One wrote: “Hanbury measure attitudes towards political figures, which they shouldn’t do using government money, but they’ve been asked to and it’s a battle that I think is hard to fight.”
And another said: “This all makes me really uncomfortable. Ben Warner [a Number 10 adviser and former Vote Leave member] wants us to spend £110k of public money per month with the agency who were behind Vote Leave who have no mainstream polling experience.”
Another document published by the Good Law Project suggests that Hanbury were asking polling questions about London mayor Sadiq Khan and Sir Keir Starmer, who was elected Labour leader in April last year.
Responding to the release of the documents, Labour’s deputy leader Angela Rayner said: “This is a racket, not a government acting in the national interest during a pandemic.
“Taxpayers’ money that has been abused in this way should be paid back by the Conservatives.
“Taxpayers’ money is not the personal cashpoint of Conservative ministers to dish out to their mates.”
But, in a series of Twitter posts, Mr Cummings defended the government’s contract with Hanbury.
He suggested the polling work was to “figure out” which non-government figures were most trusted for public health communications.
“I was thinking re ideas like joint press conferences with Pm/Starmer/Sadiq etc but also other figures who were more persuasive than tory MPs to particular audiences,” he wrote.
“This is *what No10 SHOULD do in a national crisis*, just as Churchill/Attlee cooperated.”
Mr Cummings added he would be “outraged” if Labour had not done the same if they had been in government.
And, defending the choice of Hanbury for the Cabinet Office contract, he said: “Why Hanbury? Just weeks ago they’d worked with me on GE.
“Unlike normal polling companies I *knew* they cd connect *instantly* to new No10 data science team & cloud *with zero mtngs*. INSTANTLY, without mtngs/debate, was what we needed as covid spread.”
A Hanbury spokesperson said their team’s “knowledge of polling and modelling is widely appreciated as being first class”.
“We were asked by the government to step up and provide research and significant amounts of modelling at extremely short notice in order to help with a national crisis,” they added.
“We agreed to do this in the full knowledge that it would probably lead to politically motivated attacks against us and the risks that this would create for our business.
“We did it because we thought we could help save lives and it was therefore a risk worth taking.

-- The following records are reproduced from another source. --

(** ** 4.4 and 4.5 The walkers *)

Definition pt_dot (x y : point) : R :=
  fold_right Rplus 0 (map (fun xy => fst xy * snd xy) (combine x y)).

(** Modelled from the spec: "the specular reflection of d about the
    boundary's supporting hyperplane", with normal [nrm]. *)
Definition specular (d nrm : point) : point :=
  move d (- 2 * (pt_dot d nrm / pt_dot nrm nrm)) nrm.

(** Modelled from the spec: the WalkState of section 3 -- current point,
    current direction (velocity, for the Boltzmann walk), remaining length or
    time, reflection count. *)
Record WalkState : Type := {
  ws_point : point;
  ws_direction : point;
  ws_remaining : R;
  ws_reflections : nat
}.

(** Modelled from the spec: the Boltzmann-HMC oracle settings of section 3,
    the "first step" flag and the epsilon. *)
Record HMCSettings : Type := {
  first_step : bool;
  eps : R
}.

(** Motion under constant acceleration [a]: the parabola
    p + t v + t^2/2 a and its velocity v + t a. *)
Definition position (p v a : point) (t : R) : point :=
  move (move p t v) (t * t / 2) a.

Definition velocity (v a : point) (t : R) : point := move v t a.

(** Modelled from the spec: the "constant force along a fixed direction c"
    of the potential <c, x> / T. *)
Definition acceleration (c : point) (T : R) : point :=
  map (fun ci => - ci / T) c.

Definition enters_curve (l : LMI) (p v a : point) : Prop :=
  exists dl, 0 < dl /\ forall s, 0 < s < dl -> strictly_feasible l (position p v a s).

Definition poly_exact
    (polyeig : HMCSettings -> nat -> matrix -> matrix -> matrix -> list R)
    (s : HMCSettings) (l : LMI) (p v a : point) : Prop :=
  forall Ap Dv Da, evaluate l p = inr Ap -> derivative l v = inr Dv ->
  derivative l a = inr Da ->
  forall t, In t (polyeig s (mat_dim l) Ap Dv (mat_scale (1 / 2) Da)) <->
            singular (mat_dim l) (curve Ap Dv (mat_scale (1 / 2) Da) t).

Section Walkers.

Variable geneig : nat -> matrix -> matrix -> list R.
(** The oracle variant for a parabola: the times at which
    A + t B + t^2 C is singular. *)
Variable polyeig : HMCSettings -> nat -> matrix -> matrix -> matrix -> list R.
Variable boundary_normal : LMI -> point -> point.
Variable max_reflections : nat.



(** ... and "re-enters Traveling with the reflected direction". *)
Definition reflected (l : LMI) (ws : WalkState) : WalkState :=
  {| ws_point := ws_point ws;
     ws_direction := specular (ws_direction ws) (boundary_normal l (ws_point ws));
     ws_remaining := ws_remaining ws;
     ws_reflections := S (ws_reflections ws) |}.



(** Modelled from the spec: the "oracle query variant that accounts for
    curvature", the smallest positive time at which
    A(p) + t derivative(v) + t^2/2 derivative(a) is singular. *)
Definition curveExit (s : HMCSettings) (l : LMI) (p v a : point)
  : exception + exit :=
  match evaluate l p with
  | inl e => inl e
  | inr Ap =>
      match derivative l v with
      | inl e => inl e
      | inr Dv =>
          match derivative l a with
          | inl e => inl e
          | inr Da =>
              inr (smallest_positive
                     (polyeig s (mat_dim l) Ap Dv (mat_scale (1 / 2) Da)))
          end
      end
  end.

Definition hmc_advance (a : point) (ws : WalkState) : WalkState :=
  {| ws_point := position (ws_point ws) (ws_direction ws) a (ws_remaining ws);
     ws_direction := velocity (ws_direction ws) a (ws_remaining ws);
     ws_remaining := 0;
     ws_reflections := ws_reflections ws |}.

Definition hmc_to_boundary (a : point) (ws : WalkState) (t : R) : WalkState :=
  {| ws_point := position (ws_point ws) (ws_direction ws) a t;
     ws_direction := velocity (ws_direction ws) a t;
     ws_remaining := ws_remaining ws - t;
     ws_reflections := ws_reflections ws |}.

(** Modelled from the spec: the state machine of section 4.5, "analogous
    to the billiard walker but the trajectory is a parabola"; the first-step
    flag is set for the first sub-interval and cleared for the later ones.
    The result lists the settings and state of each Integrating stage,
    oldest first, and gives the final state.  The source is
    [HMC_boltzmann_reflections], outside the translated file. *)
Fixpoint hmc_integrate (budget : nat) (l : LMI) (a : point) (s : HMCSettings)
    (ws : WalkState) : list (HMCSettings * WalkState) * (exception + WalkState) :=
  match curveExit s l (ws_point ws) (ws_direction ws) a with
  | inl e => ([(s, ws)], inl e)
  | inr Unbounded => ([(s, ws)], inr (hmc_advance a ws))
  | inr (Finite t) =>
      if Rle_dec (ws_remaining ws) t then ([(s, ws)], inr (hmc_advance a ws))
      else
        match budget with
        | O => ([(s, ws)], inr (hmc_to_boundary a ws t))
        | S b =>
            let (visited, res) :=
              hmc_integrate b l a {| first_step := false; eps := eps s |}
                (reflected l (hmc_to_boundary a ws t)) in
            ((s, ws) :: visited, res)
        end
  end.

(** Modelled from the spec: one Boltzmann-HMC walk invocation "for total
    time T", with settings built fresh. *)
Definition hmc_walk (epsilon : R) (l : LMI) (start v c : point) (T : R)
  : exception + point :=
  match snd (hmc_integrate max_reflections l (acceleration c T)
               {| first_step := true; eps := epsilon |}
               {| ws_point := start; ws_direction := v;
                  ws_remaining := T; ws_reflections := O |}) with
  | inl e => inl e
  | inr ws => inr (ws_point ws)
  end.

(** Modelled from the spec: the entry point
    [runBoltzmannWalk(spectrahedron, startPoint, direction, totalTime, steps)]
    of section 6: [steps] invocations chained, each with the next initial
    velocity of the random stream. *)
Fixpoint runBoltzmannWalk (epsilon : R) (l : LMI) (startPoint direction : point)
    (totalTime : R) (steps : nat) (velocities : nat -> point)
  : exception + point :=
  match steps with
  | O => inr startPoint
  | S k =>
      match hmc_walk epsilon l startPoint (velocities O) direction totalTime with
      | inl e => inl e
      | inr p => runBoltzmannWalk epsilon l p direction totalTime k
                   (fun i => velocities (S i))
      end
  end.

End Walkers.





End CoreModel.

(** ** Example bodies

    The segment -1 <= x <= 1, a triangle in the plane and two degenerate
    instances, all given by diagonal LMIs, for which the eigenvalue routine
    returns the quotients of the diagonals. *)

Section Examples.

Local Open Scope R_scope.

(** *** 2x2 diagonal instances *)
Definition diag2 (a b : R) : matrix :=
  fun i j => match i, j with
             | O, O => a
             | S O, S O => b
             | _, _ => 0
             end.

Definition diag_solver : nat -> matrix -> matrix -> list R :=
  fun _ A B => [A 0%nat 0%nat / B 0%nat 0%nat; A 1%nat 1%nat / B 1%nat 1%nat].

Definition is_diag2 (M : matrix) : Prop :=
  M 0%nat 1%nat = 0 /\ M 1%nat 0%nat = 0.

Definition unit0 : vector := fun i => match i with O => 1 | _ => 0 end.

Definition unit1 : vector := fun i => match i with S O => 1 | _ => 0 end.

(** *** the segment -1 <= x <= 1 *)
Definition segment_lmi : LMI :=
  {| mat_dim := 2; A0 := diag2 1 1; coeffs := [diag2 (-1) 1] |}.

Definition segment_at (x : R) : matrix :=
  mat_add (diag2 1 1) (lin_comb [x] [diag2 (-1) 1]).

Definition segment_along (d : R) : matrix := lin_comb [d] [diag2 (-1) 1].

(** *** a billiard walk on the segment, with one reflection *)
Definition segment_normal : LMI -> point -> point := fun _ _ => [-1].



(** *** a Boltzmann walk on the segment: x(t) = 5 t - 6 t^2 *)
Definition segment_polyeig
  : HMCSettings -> nat -> matrix -> matrix -> matrix -> list R :=
  fun _ _ _ _ _ => [1 / 3; 1 / 2; 1; - (1 / 6)].

Definition arc_settings : HMCSettings := {| first_step := true; eps := 1 / 10000 |}.

Definition arc_start : WalkState :=
  {| ws_point := [0]; ws_direction := [5];
     ws_remaining := 1 / 4; ws_reflections := 0 |}.

Definition arc_accel : point := acceleration [3] (1 / 4).

Definition arc_matrix (t : R) : matrix :=
  curve (segment_at 0) (segment_along 5)
        (mat_scale (1 / 2) (segment_along (- 3 / (1 / 4)))) t.













(** *** degenerate instances *)

(** An LMI whose coefficient matrix is the zero matrix: A(x) = I. *)
Definition flat_lmi : LMI :=
  {| mat_dim := 2; A0 := diag2 1 1; coeffs := [mat_zero] |}.

(** The eigenvalue routine on a pencil that has no eigenvalue. *)
Definition no_roots : nat -> matrix -> matrix -> list R := fun _ _ _ => [].


End Examples.

(** ** The sampling core behind the driver

    Modelled from the spec: [preproccess_spectrahedron] as the collaborator
    that runs [prepare] (section 4.3) on the spectrahedron it is handed.
    The driver's types are read as the specification's: the number type is
    the reals, a spectrahedron owns one LMI, a point is a coordinate list.
    The call does not touch the outside world.  A failure of [prepare] is
    thrown; its results are stored through the reference arguments: the
    inner point into [p], the inner radius into [rad] and the
    configuration, the diameter estimate into [diam_spec] and the
    configuration. *)

Section CoreCollaborators.

Context (C0 : Carriers).

Definition core_carriers : Carriers :=
  {| NT := R; World := World C0; spectaedro := LMI; lmi := LMI; MT := matrix;
     Point := point; RNGType := RNGType C0; RatiosT := RatiosT C0;
     NumericMatrix := NumericMatrix C0; BilliardAux := BilliardAux C0;
     HMCAux := HMCAux C0 |}.




(** The two members of the settings object the integrator works with, and
    their storing back into the object. *)
Definition read_settings (s : BoundaryOracleBoltzmannHMCSettings core_carriers)
  : HMCSettings :=
  {| first_step := first s; eps := epsilon s |}.

Definition write_settings (h : HMCSettings)
    (s : BoundaryOracleBoltzmannHMCSettings core_carriers)
  : BoundaryOracleBoltzmannHMCSettings core_carriers :=
  @Build_BoundaryOracleBoltzmannHMCSettings core_carriers
    (first_step h) (eps h) (hmc_aux s).

(** The settings of the last sub-interval of a trajectory. *)
Definition settings_left (visited : list (HMCSettings * WalkState))
    (s : HMCSettings) : HMCSettings :=
  match rev visited with
  | [] => s
  | q :: _ => fst q
  end.
Definition isBufferCmd (c : Cmd) : bool :=
  match c with
  | CmdBufferBarrier _ _ _ | CmdUpdateBuffer _ _ _ => true
  | _ => false
  end.

(** *** What the constructor promises about the pool textures *)

(** [q] is [x / f] rounded up. *)
Definition isCeilDiv (x f q : Z) : Prop := (q - 1) * f < x <= q * f.

(** The image of texture [t] was created with the size and the format
    that descriptor [d] asks for at the base resolution. *)
Definition textureMatches (width height : Z) (a : Allocator) (d : TextureDesc) (t : Texture)
  : Prop :=
  exists info,
    lookupImage (created a) (image t) = Some info
    /\ isCeilDiv width (downsampleFactor d) (extentWidth info)
    /\ isCeilDiv height (downsampleFactor d) (extentHeight info)
    /\ nth_error g_NRDFormatToVkFormat (N.to_nat (format d)) = Some (imageFormat info).

Definition clearedToZero (cmds : list Cmd) (t : Texture) : Prop :=
  In (CmdClearColorImage (image t) VK_IMAGE_LAYOUT_GENERAL (0%Q, 0%Q, 0%Q, 0%Q)) cmds.

(** The handles in use are below the next free handle, which is not null. *)
Definition allocatorOk (a : Allocator) : Prop :=
  (0 < nextHandle a)%N /\ Forall (fun r => (fst r < nextHandle a)%N) (created a).

(** A pool descriptor: a 16-bit downsample factor that is not 0 and a
    format of NRD's format enumeration. *)
Definition validDesc (d : TextureDesc) : Prop :=
  0 < downsampleFactor d < 2 ^ 16
  /\ (N.to_nat (format d) < length g_NRDFormatToVkFormat)%nat.
(** Lines 255-294: the body of the [try]. *)
Definition statusUpdate_try (status : TaskStatus.t) : M World unit :=
  let task_id := TaskStatus.task_id status in
  let job_exe_id := get_job_exe_id env task_id in
  running_job_exe ← job_exe_manager_get_job_exe job_exe_id;
  match running_job_exe with
  | Some running_job_exe =>
      let results := TaskResults.new task_id in
      let results := TaskResults.set_exit_code (parse_exit_code env status) results in
      let results := TaskResults.set_when (get_status_timestamp env status) results in
      results ←
        (if decide (TaskStatus.state status ≠ TASK_LOST)
         then with_local results
                (pull_logs (RunningJobExecution._node_hostname running_job_exe)
                           (RunningJobExecution._node_port running_job_exe) task_id)
         else ret results);
      (* Apply status update to running job execution *)
      running_job_exe ← with_local running_job_exe (apply_status_update status task_id results);
      (* Remove finished job execution *)
      if RunningJobExecution.is_finished running_job_exe
      then job_exe_manager_remove_job_exe job_exe_id
      else ret tt
  | None =>
      (* Scheduler doesn't have any knowledge of this job execution *)
      when ← now;
      call (EvHandleJobFailure job_exe_id when (get_builtin_error "scheduler-lost"))
           (λ n, handle_job_failure env n job_exe_id when (get_builtin_error "scheduler-lost"))
  end.

(** Lines 296-298: the handler of the [try]. *)
Definition statusUpdate_except (status : TaskStatus.t) : M World unit :=
  let task_id := TaskStatus.task_id status in
  let job_exe_id := get_job_exe_id env task_id in
  logger EXCEPTION "Error handling status update for job execution: %s" [LInt job_exe_id];;
  (* Error handling status update, add task so it can be reconciled *)
  recon_thread_add_task_ids [task_id].

Definition statusUpdate (driver : Driver) (status : TaskStatus.t) : M World unit :=
  started ← statusUpdate_entry status;
  try_except (statusUpdate_try status) (λ _, statusUpdate_except status);;
  log_duration "Scheduler statusUpdate() took %.3f seconds" DATABASE_WARN_THRESHOLD started.

(** *** [frameworkMessage], [executorLost], [error] *)

Definition frameworkMessage (driver : Driver) (executorId slaveId message : string)
  : M World unit :=
  started ← now;
  let agent_id := slaveId in
  node ← node_manager_get_node agent_id;
  match node with
  | Some node =>
      logger INFO "Message from %s on host %s: %s"
             [LStr executorId; LStr (Node.hostname node); LStr message]
  | None =>
      logger INFO "Message from %s on agent %s: %s" [LStr executorId; LStr agent_id; LStr message]
  end;;
  log_duration "Scheduler frameworkMessage() took %.3f seconds" NORMAL_WARN_THRESHOLD started.

Definition executorLost (driver : Driver) (executorId slaveId : string) (status : Z)
  : M World unit :=
  started ← now;
  let agent_id := slaveId in
  node ← node_manager_get_node agent_id;
  match node with
  | Some node =>
      logger ERROR "Executor %s lost on host: %s" [LStr executorId; LStr (Node.hostname node)]
  | None =>
      logger ERROR "Executor %s lost on agent: %s" [LStr executorId; LStr agent_id]
  end;;
  log_duration "Scheduler executorLost() took %.3f seconds" NORMAL_WARN_THRESHOLD started.

Definition error (driver : Driver) (message : string) : M World unit :=
  logger ERROR "Unrecoverable error: %s" [LStr message].

(** *** [slaveLost] *)

(** Lines 358-367: the body of the loop over the executions on the node. *)
Definition slaveLost_exe (started : Z) : M (RunningJobExecution.t * World) unit :=
  try_except_DatabaseError
    (exe_method (λ e, EvExecutionLost (RunningJobExecution.id e) started)
                (λ n e, execution_lost env n e started))
    (running_job_exe ← get_local;
     lift (logger EXCEPTION "Error failing lost job execution: %s"
                  [LInt (RunningJobExecution.id running_job_exe)]);;
     (* Error failing execution, add task so it can be reconciled *)
     match RunningJobExecution.current_task running_job_exe with
     | Some task => lift (recon_thread_add_task_ids [Task.id task])
     | None => ret tt
     end);;
  running_job_exe ← get_local;
  if RunningJobExecution.is_finished running_job_exe
  then lift (job_exe_manager_remove_job_exe (RunningJobExecution.id running_job_exe))
  else ret tt.

Definition slaveLost (driver : Driver) (slaveId : string) : M World unit :=
  started ← now;
  let agent_id := slaveId in
  node ← node_manager_get_node agent_id;
  match node with
  | Some node => logger ERROR "Node lost on host %s" [LStr (Node.hostname node)]
  | None => logger ERROR "Node lost on agent %s" [LStr agent_id]
  end;;
  node_manager_lost_node agent_id;;
  offer_manager_lost_node agent_id;;
  (* Fail job executions that were running on the lost node *)
  match node with
  | Some node =>
      exes ← job_exe_manager_get_job_exes_on_node (Node.id node);
      for_each exes (λ running_job_exe, with_local running_job_exe (slaveLost_exe started);; ret tt)
  | None => ret tt
  end;;
  log_duration "Scheduler slaveLost() took %.3f seconds" DATABASE_WARN_THRESHOLD started.

(** *** [shutdown] *)

Definition shutdown : M World unit :=
  logger INFO "Scheduler shutdown invoked, stopping background threads" [];;
  th ← deref _db_sync_thread;
  emit (EvThreadShutdown DbSyncLoop);;
  modify (set_db_sync_thread (Some (DatabaseSyncThread.shutdown th)));;
  th ← deref _recon_thread;
  emit (EvThreadShutdown ReconLoop);;
  modify (set_recon_thread (Some (ReconciliationThread.shutdown th)));;
  th ← deref _scheduling_thread;
  emit (EvThreadShutdown SchedulingLoop);;
  modify (set_scheduling_thread (Some (SchedulingThread.shutdown th))).

End Dispatcher.

(** ** Concrete collaborators and worlds

    A backing store and agents that always answer, with running job
    executions that follow the task state machine of the design
    (RUNNING moves launched to running, FINISHED finishes, LOST and node
    loss lose, ERROR/FAILED/KILLED fail), and variants in which one
    collaborator fails. *)
Module Scenario.

Definition running (e : RunningJobExecution.t) : Transition.t :=
  Transition.mk (RunningJobExecution.current_task e)
    (match RunningJobExecution.phase e with Launched => Running | p => p end) None.
Definition finish (p : Phase) : Transition.t := Transition.mk None p None.
Definition db_error (e : RunningJobExecution.t) : Transition.t :=
  Transition.mk (RunningJobExecution.current_task e) (RunningJobExecution.phase e)
    (Some DatabaseError).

“Our work contributed to what was a hugely successful public health communications campaign which undoubtedly prevented many deaths.”
A Cabinet Office spokesperson said: “In response to an unprecedented global pandemic, the government acted with urgency to undertake vital research into public attitudes and behaviours.
“This research shaped crucial public health messages, helping us to protect the NHS and save lives.”
Under government procurement rules, ministers are able to award contracts without a competitive tender in situations of “extreme urgency”.